O exemplo mais flagrante do que acabámos de afirmar é o que está a suceder em Portugal na área do turismo, na qual a falta de mão-de-obra qualificada é gritante. Durante muitos anos, formou-se um grande número de jovens para esta área, criaram-se muitas infraestruturas turísticas, mas o mais importante, que é proporcionar melhores condições salariais aos profissionais destas áreas, ficou por fazer. Por conseguinte, muitos destes jovens emigram para outros destinos com melhores remunerações e melhores condições de trabalho. Esta fuga abriu um buraco enorme no setor.
E para colmatar esta falta de mão-de-obra qualificada para um setor de vital importância para o país e, particularmente para algumas das suas regiões, as grandes operadoras do turismo em Portugal decidiram ir contratar mão-de-obra a Cabo Verde.

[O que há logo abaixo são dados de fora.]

Lemma rows_ok_paths self config previous offset l :
  rows_ok self config previous offset l →
  Forall (λ path, 0 < len path <= ck_max_path_bytes config) (front_decode previous (map (fst ∘ fst) l)).
Proof.
  revert previous offset; induction l as [|[[p delta] record] l IH]; intros previous offset;
    cbn [rows_ok map front_decode compose fst]; [constructor|].
  intros (_ & ? & _ & _ & _ & _ & _ & _ & Hr). constructor; [done|]. by eapply IH.
Qed.

Lemma length_front_decode previous l : length (front_decode previous l) = length l.
Proof. revert previous; induction l; intros; cbn; auto. Qed.

Lemma rows_lookup self config i record :
  metadata_ok self config → md_records self !! i = Some record →
  ∃ p delta, md_modified_ns_deltas self !! i = Some delta ∧ rows self !! i = Some (p, delta, record).
Proof.
  intros Hok Hi. pose proof (mo_paths _ _ Hok) as Hp. pose proof (mo_deltas _ _ Hok) as Hd. unfold len in *.
  assert (i < length (md_records self))%nat as Hl by (by eapply lookup_lt_Some).
  destruct (lookup_lt_is_Some_2 (md_paths self) i) as [p Ep]; [lia|].
  destruct (lookup_lt_is_Some_2 (md_modified_ns_deltas self) i) as [d Ed]; [lia|].
  exists p, d. split; [done|]. unfold rows. rewrite !lookup_zip_with, Ep, Ed, Hi. done.
Qed.

(** A pack's metadata is accepted exactly when it is well formed, and
    then its paths are the front-coded ones, one per record, distinct,
    non-empty and within the path limit, while every record's mode is in the
    dictionary, its time is a 64-bit time and its content starts where the
    contents of the records before it end. *)
Theorem expanded_paths_correct {S : Type} `{Env S} `{FastCdc} (self : MicroFilePackMetadata)
    (config : ChunkingConfig) :
  ∃ r, follows (expanded_paths_with_checkpoint self config) r ∧
    (∀ paths, r = Ok paths ↔ ChunkingConfig_validate config = Ok tt ∧ metadata_ok self config ∧
      paths = front_decode [] (md_paths self)) ∧
    (∀ paths, r = Ok paths →
      NoDup paths ∧ len paths = len (md_records self) ∧
      Forall (λ path, 0 < len path <= ck_max_path_bytes config) paths ∧
      ∀ i record, md_records self !! i = Some record →
        is_Some (md_mode_dictionary self !! N.to_nat (mr_mode_index record)) ∧
        (∃ delta, md_modified_ns_deltas self !! i = Some delta ∧
          i64_MIN <= md_base_modified_ns self + Z.of_N delta <= i64_MAX)%Z ∧
        mr_content_offset record = content_before self i).
Proof.
  eexists. split; [apply expanded_paths_follows|]. split; [intros; apply expanded_paths_run|].
  intros paths (_ & Hok & ->)%expanded_paths_run. split; [apply Hok|].
  destruct (zip_rows self (mo_paths _ _ Hok) (mo_deltas _ _ Hok)) as [Z1 _].
  pose proof (mo_rows _ _ Hok) as Hrows. split; [|split].
  - rewrite <-(mo_paths _ _ Hok). unfold len. by rewrite length_front_decode.
  - rewrite <-Z1. by eapply rows_ok_paths.
  - intros i record Hi. destruct (rows_lookup self config i record Hok Hi) as (p & delta & Hd & Hr).
    destruct (rows_ok_lookup _ _ _ _ _ _ _ _ _ Hrows Hr) as (? & ? & ->). split.
    { apply lookup_lt_is_Some. unfold len in *. lia. }
    split; [by exists delta|]. unfold content_before, rows. rewrite N.add_0_l.
    change (map snd ?l) with (l.*2). rewrite snd_zip; [done|].
    pose proof (mo_paths _ _ Hok). pose proof (mo_deltas _ _ Hok). unfold len in *. rewrite length_zip. lia.
Qed.

Lemma drafts_keys object_id members :
  NoDup (map mm_entry_id members) → NoDup (map draft_key (map (member_draft object_id) members)).
Proof.
  induction members as [|m members IH]; cbn [map]; [constructor|].
  intros [Hn Hnd]%NoDup_cons. apply NoDup_cons. split; [|by apply IH].
  intros Hin. apply Hn. rewrite map_map in Hin. apply list_elem_of_fmap in Hin as (m' & Hk & Hin).
  injection Hk as Hk. rewrite Hk. by apply list_elem_of_fmap_2.
Qed.

Lemma plan_members_ids plan :
  concat (map (map mm_entry_id ∘ mp_members) (packs plan)) = map mm_entry_id (plan_members plan).
Proof. unfold plan_members. rewrite concat_map, map_map. done. Qed.

Lemma len_plan_members plan : len (plan_members plan) = total_members (packs plan).
Proof.
  unfold plan_members, total_members. induction (packs plan) as [|p l IH]; [done|].
  cbn [map concat]. change (sum (?x :: ?y)) with (x + sum y). unfold compose in *. by rewrite len_app, IH.
Qed.

Lemma members_bounded config offset items :
  members_ok config offset items → Forall (λ m, mm_length m <= u64_MAX) (map fst items).
Proof.
  revert offset; induction items as [|[m r] items IH]; intros offset; cbn [members_ok map fst]; [constructor|].
  intros (_ & _ & _ & _ & _ & ? & ?). constructor; [lia|]. by eapply IH.
Qed.

Lemma plan_members_bounded plan config :
  plan_ok plan config → Forall (λ m, mm_length m <= u64_MAX) (plan_members plan).
Proof.
  intros Hok. unfold plan_members. apply Forall_concat, Forall_map.
  eapply Forall_impl; [apply (pl_each _ _ Hok)|]. intros pack Hp. cbn.
  pose proof (members_bounded _ _ _ (po_members _ _ Hp)) as Hm. pose proof (po_columns _ _ Hp) as Hl.
  change (map fst ?l) with (l.*1) in Hm. rewrite fst_zip in Hm; [done|]. unfold len in Hl. lia.
Qed.

(** The logical chunks of a plan: they are computed exactly for the
    well-formed plans, one chunk per packed file, in the plan's order, at
    offset 0 of its entry and as long as the file, with no chunk for an
    excluded file; and their numbering never fails. *)
Theorem micro_file_logical_chunks_correct {S : Type} `{Env S} `{FastCdc} (plan : MicroFilePackPlan)
    (object_id : N) (config : ChunkingConfig) :
  ∃ r, follows (micro_file_logical_chunks_with_checkpoint plan object_id config) r ∧
    (∀ drafts, r = Ok drafts ↔ ChunkingConfig_validate config = Ok tt ∧ plan_ok plan config ∧
      drafts = map (member_draft object_id) (plan_members plan)) ∧
    (∀ drafts, r = Ok drafts → ∃ chunks,
      assign_result drafts (ck_max_chunks config) = Ok chunks ∧ map draft_of chunks ≡ₚ drafts).
Proof.
  eexists. split; [apply drafts_follows|]. split; [intros; apply drafts_run|].
  intros drafts (Hv & Hok & ->)%drafts_run. set (drafts := map _ _).
  destruct (pl_count _ _ Hok) as [Hc Hu]. pose proof (pl_unique _ _ Hok) as Hnd.
  apply NoDup_app in Hnd as [Hnd _]. rewrite plan_members_ids in Hnd.
  assert (len drafts = total_members (packs plan)) as Hlen.
  { unfold drafts. by rewrite len_map, len_plan_members. }
  assert (Forall (λ d, check_draft d = Ok tt) drafts) as Hcheck.
  { unfold drafts. apply Forall_map. eapply Forall_impl; [by apply (plan_members_bounded plan config)|].
    intros m Hm. cbn in Hm |- *. unfold check_draft. cbn [dr_length dr_method dr_logical_offset member_draft].
    rewrite bool_decide_true by done. rewrite andb_false_r, checked_add_ok by lia. done. }
  destruct (insertion_sort_stable compare_draft drafts) as (_ & Hp & _).
  assert (0 < ck_max_chunks config) as Hpos.
  { apply validate_Ok in Hv. lia. }
  exists (map numbered (enumerate (insertion_sort compare_draft drafts))). split.
  - unfold assign_result, ensure_chunk_count.
    rewrite (proj2 (N.eqb_neq _ _)) by lia. rewrite u64_try_from_ok by lia. cbn [ok_or mbind result_bind].
    rewrite (proj2 (N.ltb_ge _ _)) by lia. cbn [mbind result_bind].
    rewrite decide_True by (by apply drafts_keys). cbn zeta.
    assert (try_map check_draft (insertion_sort compare_draft drafts) =
      Ok (map (λ _, tt) (insertion_sort compare_draft drafts))) as ->; [|done].
    apply try_map_Ok. rewrite <-Hp in Hcheck. clear -Hcheck.
    induction Hcheck; cbn; constructor; done.
  - unfold enumerate. by rewrite drafts_of_numbered, Hp.
Qed.

(** ** Witnesses *)

Module MicroSample.
(** Two files, [/a] and [/ab], the second one empty. *)
Definition path_a : list byte := [byte_of 47; byte_of 97].
Definition path_ab : list byte := [byte_of 47; byte_of 97; byte_of 98].
Definition metadata : MicroFilePackMetadata := {|
  md_paths := [{| shared_prefix_len := 0; suffix := path_a |};
               {| shared_prefix_len := 2; suffix := [byte_of 98] |}];
  md_base_modified_ns := (-5)%Z;
  md_modified_ns_deltas := [12; 0];
  md_mode_dictionary := [420];
  md_records := [
    {| mr_entry_id := 9; mr_mode_index := 0; mr_content_offset := 0; mr_length := 3; mr_file_hash := zeros 32 |};
    {| mr_entry_id := 4; mr_mode_index := 0; mr_content_offset := 3; mr_length := 0; mr_file_hash := zeros 32 |}];
|}.
Definition plan : MicroFilePackPlan := {|
  packs := [{|
    mp_pack_id := 0;
    mp_members := [{| mm_entry_id := 9; mm_content_offset := 0; mm_length := 3 |};
                   {| mm_entry_id := 4; mm_content_offset := 3; mm_length := 0 |}];
    mp_uncompressed_len := 3;
    mp_metadata := metadata |}];
  excluded := [{| ex_entry_id := 1; ex_reason := TooLarge |}];
|}.
End MicroSample.

Lemma expanded_paths_correct_witness :
  follows (H := calm) (expanded_paths_with_checkpoint (H0 := max_cutter) MicroSample.metadata example_config)
    (Ok [MicroSample.path_a; MicroSample.path_ab]) ∧
  metadata_ok MicroSample.metadata example_config.
Proof.
  destruct (expanded_paths_correct (H := calm) (H0 := max_cutter) MicroSample.metadata example_config)
    as (r & Hf & Hiff & _).
  assert (r = Ok [MicroSample.path_a; MicroSample.path_ab]) as Hr.
  { rewrite <-(follows_calm _ _ Hf). vm_compute. reflexivity. }
  split; [by rewrite <-Hr|]. by apply Hiff in Hr as (_ & ? & _).
Defined.

Lemma micro_file_logical_chunks_correct_witness :
  ∃ drafts chunks,
    follows (H := calm) (micro_file_logical_chunks_with_checkpoint (H0 := max_cutter) MicroSample.plan 7
      example_config) (Ok drafts) ∧
    map dr_entry_id drafts = [9; 4] ∧
    assign_result drafts (ck_max_chunks example_config) = Ok chunks ∧ map lc_entry_id chunks = [4; 9].
Proof.
  destruct (micro_file_logical_chunks_correct (H := calm) (H0 := max_cutter) MicroSample.plan 7 example_config)
    as (r & Hf & _ & Hn).
  assert (r = Ok (map (member_draft 7) (plan_members MicroSample.plan))) as Hr.
  { rewrite <-(follows_calm _ _ Hf). vm_compute. reflexivity. }
  destruct (Hn _ Hr) as (chunks & Hc & _). exists (map (member_draft 7) (plan_members MicroSample.plan)), chunks.
  split; [by rewrite <-Hr|]. split; [done|]. split; [done|].
  vm_compute in Hc. by injection Hc as <-.
Defined.
(* ===== verification/MicroPlan.v ===== *)
(** * The micro-file planner ([crates/pithos-analysis/src/micro_file.rs])

    The canonical order of the candidates, their eligibility, the greedy
    packing up to the target size and the construction of a pack's compact
    metadata. *)

From S2P Require Import Prelude Core Effects Runs Bytes Sorting Orders Chunking MicroFile.

(** [u64::try_from] on an [i128]. *)
Definition u64_of_i128 (n : Z) : option N :=
  if ((0 <=? n) && (n <=? Z.of_N u64_MAX))%Z then Some (Z.to_N n) else None.

(** [<[u32]>::binary_search] on a strictly ascending slice: the position of
    the element. *)
Fixpoint binary_search_from (i x : N) (l : list N) : option N :=
  match l with
  | [] => None
  | y :: l => if x =? y then Some i else binary_search_from (i + 1) x l
  end.
Definition binary_search (x : N) (l : list N) : option N := binary_search_from 0 x l.

Section planner.
Context {S : Type} `{Env S} `{FastCdc}.

(** ** [plan_micro_file_packs_with_checkpoint] *)

(** The first loop of [validate_unique_inputs]. *)
Definition input_step (config : ChunkingConfig) (base_metadata_bytes input_metadata_bytes : N)
    (input : MicroFileInput) : M S N :=
  checkpoint;;
  if bool_decide (mi_path input = []) then fail (InvalidMetadata "empty microfile path") else
  path_len ← lift (u64_len (mi_path input));
  prefix_len ← lift (u64_len (mi_path_prefix_key input));
  extension_len ← lift (u64_len (mi_extension_key input));
  if (ck_max_path_bytes config <? path_len) || (ck_max_path_bytes config <? prefix_len) ||
     (ck_max_path_bytes config <? extension_len)
  then fail (ResourceLimit "path bytes") else
  input_metadata_bytes ← lift (ok_or IntegerOverflow
    (value ← checked_add input_metadata_bytes path_len;
     value ← checked_add value prefix_len;
     checked_add value extension_len));
  size ← lift (ok_or IntegerOverflow (checked_add base_metadata_bytes input_metadata_bytes));
  lift (ensure_metadata_size size config);;
  mret input_metadata_bytes.

Definition validate_unique_inputs (inputs : list MicroFileInput) (config : ChunkingConfig) :
    M S unit :=
  input_count ← lift (u64_len inputs);
  base_metadata_bytes ← lift (ok_or IntegerOverflow (checked_mul input_count 76));
  lift (ensure_metadata_size base_metadata_bytes config);;
  _ ← fold_m (input_step config base_metadata_bytes) 0 inputs;
  try_reserve (len inputs);;
  entry_ids ← push_each mi_entry_id [] inputs;
  entry_ids ← try_sort_by_checkpoint N.compare entry_ids;
  distinct_neighbours (InvalidMetadata "duplicate microfile entry id") entry_ids;;
  try_reserve (len inputs);;
  paths ← push_each mi_path [] inputs;
  paths ← try_sort_by_checkpoint compare_bytes paths;
  distinct_neighbours (InvalidMetadata "duplicate microfile path") paths.

(** The tuple, nested to the left. *)
Definition canonical_key (input : MicroFileInput) :=
  (mi_family_key input, mi_path_prefix_key input, mi_extension_key input, mi_mode input,
   mi_similarity_key input, mi_path input, mi_entry_id input).

(** [Ord::cmp] on [CanonicalKey]. *)
Definition compare_keys :=
  compare_pair (compare_pair (compare_pair (compare_pair (compare_pair (compare_pair
    N.compare compare_bytes) compare_bytes) N.compare) N.compare) compare_bytes) N.compare.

Isso levanta vários problemas para Cabo Verde, pois somos um país onde o turismo é de uma vitalidade primordial, mas os salários de que auferem os jovens que trabalham nesta área, quando comparados com aqueles praticados em Portugal, perfazem somas residuais. Os grupos que operam nas ilhas levam as mãos à cabeça mais por estarem em risco de perderem trabalhadores qualificados, do que pelo facto de receberem um salário muito inferior às suas qualificações, pois como já dizia Hobbes “O homem é o lobo do homem”. Assim sendo, o importante é a manutenção de uma dinâmica capitalista sustentada numa lógica de exploração de muito para o benefício de poucos, os líderes da matilha sanguinária.
Em Cabo Verde, a fuga de talentos e de profissionais é um fenómeno normal perante a falta de qualquer política assertiva dos sucessivos governos, o que não se compreende já que o país tem carências evidentes em variadíssimas áreas do saber, principalmente do “saber ser e fazer”.
Outro exemplo é o recrutamento de condutores qualificados por parte de empresas portuguesas que estão com défice de profissionais competentes e com experiência. Tudo isso tem provocado descontentamento por parte das empresas cabo-verdianas que gerem o setor dos transportes públicos e pagam salários irrisórios aos condutores. Esse descontentamento já foi tornado público:
O presidente do conselho de administração da empresa de transportes públicos de passageiros, Sol Atlântico, Enrique Duarte, considerou hoje “eticamente reprovável” a possível saída dos seus condutores a serem recrutados para empresa do mesmo ramo em Portugal.
São estes fenómenos que os governos dos países africanos têm que combater a todo o custo se quiserem tornar o continente competitivo à custa da retenção dos seus profissionais, principalmente os qualificados para áreas de vital importância para o desenvolvimento dos países.
Num mundo em constantes modificações e com a Era da globalização a rolar à velocidade estonteante da luz, é de extrema importância investir na Educação e, sobretudo, criar condições para que os jovens tenham orgulho de trabalharem nos seus países de origem em vez que ficarem retidos no estrangeiro. E, nesse sentido, convém realçar que a falta de oportunidades de trabalho nos países de origem nasce de políticas de desenvolvimento desajustadas, políticas manchadas pelo flagelo da corrupção latente no continente africano.
Por agora, não me irei alongar mais, mas espero encontrar-vos nos próximos capítulos de “Visão de África”.